▶ **What to work on**
Every line of the material below that contains the string "negb" must appear in the answer.

▶ **Excerpted records**

────────────────

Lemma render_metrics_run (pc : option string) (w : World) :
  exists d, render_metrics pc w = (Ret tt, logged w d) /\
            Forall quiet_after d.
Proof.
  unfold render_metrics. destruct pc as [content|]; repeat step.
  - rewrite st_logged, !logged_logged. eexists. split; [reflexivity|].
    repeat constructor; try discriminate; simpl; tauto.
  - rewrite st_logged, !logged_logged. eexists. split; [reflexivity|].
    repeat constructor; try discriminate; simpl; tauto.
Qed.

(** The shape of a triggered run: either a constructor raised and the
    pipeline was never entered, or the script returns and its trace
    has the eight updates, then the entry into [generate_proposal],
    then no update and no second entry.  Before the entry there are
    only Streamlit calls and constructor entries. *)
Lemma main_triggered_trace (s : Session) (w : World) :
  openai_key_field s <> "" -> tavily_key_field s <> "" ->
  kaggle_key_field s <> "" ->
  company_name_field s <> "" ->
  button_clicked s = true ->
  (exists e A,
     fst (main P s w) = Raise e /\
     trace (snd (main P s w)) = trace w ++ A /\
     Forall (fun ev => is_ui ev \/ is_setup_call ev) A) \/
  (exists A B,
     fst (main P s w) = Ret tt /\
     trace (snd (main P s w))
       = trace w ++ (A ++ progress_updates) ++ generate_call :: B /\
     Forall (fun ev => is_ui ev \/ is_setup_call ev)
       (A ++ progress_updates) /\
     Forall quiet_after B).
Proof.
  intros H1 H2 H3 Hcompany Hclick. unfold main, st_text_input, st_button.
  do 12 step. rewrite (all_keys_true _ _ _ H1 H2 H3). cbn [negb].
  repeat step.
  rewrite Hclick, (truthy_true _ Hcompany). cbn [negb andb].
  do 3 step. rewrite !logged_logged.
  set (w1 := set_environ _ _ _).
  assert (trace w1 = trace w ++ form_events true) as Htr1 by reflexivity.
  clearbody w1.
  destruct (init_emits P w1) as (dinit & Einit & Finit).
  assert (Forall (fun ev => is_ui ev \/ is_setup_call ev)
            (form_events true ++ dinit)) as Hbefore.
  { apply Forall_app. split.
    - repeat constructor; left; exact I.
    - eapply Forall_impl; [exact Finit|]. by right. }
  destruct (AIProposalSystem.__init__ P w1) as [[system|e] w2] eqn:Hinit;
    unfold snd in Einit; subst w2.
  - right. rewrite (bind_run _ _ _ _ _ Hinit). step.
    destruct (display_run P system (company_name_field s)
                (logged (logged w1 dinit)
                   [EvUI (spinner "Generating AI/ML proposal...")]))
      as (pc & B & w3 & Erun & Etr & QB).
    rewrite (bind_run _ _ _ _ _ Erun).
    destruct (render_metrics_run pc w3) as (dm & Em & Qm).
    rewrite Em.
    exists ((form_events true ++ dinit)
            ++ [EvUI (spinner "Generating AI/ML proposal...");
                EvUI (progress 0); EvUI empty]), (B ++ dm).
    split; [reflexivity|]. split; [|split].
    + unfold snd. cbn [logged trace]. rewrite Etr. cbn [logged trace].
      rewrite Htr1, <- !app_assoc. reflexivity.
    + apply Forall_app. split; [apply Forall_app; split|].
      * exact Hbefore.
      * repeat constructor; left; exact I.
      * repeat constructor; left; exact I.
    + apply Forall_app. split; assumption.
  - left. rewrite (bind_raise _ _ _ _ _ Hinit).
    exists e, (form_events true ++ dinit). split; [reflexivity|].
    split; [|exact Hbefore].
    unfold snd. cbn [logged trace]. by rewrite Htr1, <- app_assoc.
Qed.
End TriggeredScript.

────────────────

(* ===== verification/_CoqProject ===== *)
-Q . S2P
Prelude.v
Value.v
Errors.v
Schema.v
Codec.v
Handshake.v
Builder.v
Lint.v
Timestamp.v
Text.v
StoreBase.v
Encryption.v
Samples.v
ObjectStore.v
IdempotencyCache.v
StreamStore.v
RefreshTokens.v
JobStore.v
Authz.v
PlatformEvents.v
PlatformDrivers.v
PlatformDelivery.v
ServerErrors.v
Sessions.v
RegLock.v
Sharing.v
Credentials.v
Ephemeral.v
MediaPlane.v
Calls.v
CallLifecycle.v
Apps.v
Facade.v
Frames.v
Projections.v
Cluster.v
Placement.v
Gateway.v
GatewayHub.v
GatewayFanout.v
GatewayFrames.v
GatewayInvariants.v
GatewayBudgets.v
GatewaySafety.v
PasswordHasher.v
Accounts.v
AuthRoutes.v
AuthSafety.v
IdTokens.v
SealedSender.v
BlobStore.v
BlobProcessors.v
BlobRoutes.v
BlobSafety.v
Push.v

────────────────

▶ **Exercise solution**
  do 12 step. rewrite (all_keys_true _ _ _ H1 H2 H3). cbn [negb].
  rewrite Hclick, (truthy_true _ Hcompany). cbn [negb andb].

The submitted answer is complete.